Nobody "equates" them. Brendan and Michka were just suggesting than
when it comes to the charset used in the API to communicate with
the O.S., NT/2000 are on one side (Unicode based) while 3.x (as well
as the preceding versions of Windows), 95, 98, and ME, are on the
other, which is "ANSI" based (where ANSI means in fact a proprietary
ad hoc character set developped from international standards, one
of them being iso-8859-1 that was seen as ANSI back in 1985, to oppose
with the MS-DOS codepages created by IBM and used in many places in
the PC hard and soft architecture).
There are gateways from one to the other world. NT natively integrates
the "ANSI" view, because this is mandatory for the backward compatibility.
OTOH 9X did not have until recently such general gateways available
(the stuff inside Office 2000 and Cheops are now here, though), but
some important points like TextOutW are present since 95.

This does not change the basic point which is a difference in the
way strings of characters are handled inside the O.S.

> Win 3.x apps use separate compilers than the Win 9.x/Win NT apps.

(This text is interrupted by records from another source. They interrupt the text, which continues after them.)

(** The tokens of scheduled recomputes: the advisory lock, and the stamp of the last run. *)
Inductive StatsToken := TLock | TStamp.
#[export] Instance StatsToken_eq_dec : EqDecision StatsToken.
Proof. solve_decision. Defined.
#[export] Instance StatsToken_countable : Countable StatsToken.
Proof. refine (inj_countable' (fun t => match t with TLock => true | TStamp => false end) (fun b => if b : bool then TLock else TStamp) _). by intros []. Defined.

Section Pools.
Context (w : SqlWorld) (compareIds : string → string → Z) (native : string) (intervalMs : Z).

Definition statsHandler (rq : StatsRequest) : thread StatsDB (option ScheduledStatsOutcome) :=
  match rq with
  | RqManual fuel now d => r ← recomputeAllStats w compareIds fuel native now d; mret None
  | RqScheduled fuel now d =>
      r ← runScheduledStatsRecompute w compareIds fuel native intervalMs now d;
      mret match r with Ok o => Some o | Err _ => None end
  | RqOther f => _ ← write f; mret None
  end.

Definition leaves_stats (db db' : StatsDB) : Prop :=
  sd_badgeStats db' = sd_badgeStats db ∧ sd_bucketStats db' = sd_bucketStats db ∧ sd_run db' = sd_run db ∧ sd_lock db' = sd_lock db.

(** What the statistics tables hold. *)
Definition tables_ok (db : StatsDB) : Prop :=
  Forall clean (sd_badgeStats db) ∧ NoDup (map statKey (sd_badgeStats db)) ∧
  (∀ b s, sd_bucketStats db !! b = Some s → (b ∈ BUCKETS) ∧ 0 <= bu_count s).

Lemma leaves_tables db db' : leaves_stats db db' → tables_ok db → tables_ok db'.
Proof. intros (E1 & E2 & _). unfold tables_ok. by rewrite E1, E2. Qed.

(** *** A recompute writes nothing before it commits *)

#[local] Instance leaves_preorder : PreOrder leaves_stats.
Proof. split; [by intros db|]. unfold leaves_stats. intros a b c (? & ? & ? & ?) (? & ? & ? & ?). repeat split; congruence. Qed.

More exactly, Win16 apps (which run "perfectly" on any O.S.) require
separate compilers than Win32 apps (which run on NT/2000, often on 9X
and sometimes on Win 3.X with Win32s), and also separate "compilers"
for VxDs (which run on Win 3.x/E and 9X, but do not run under NT).

Can we please avoid to mix O.S. architectures (which evolve) and the
related APIs (so compilers) with the actual shipped products?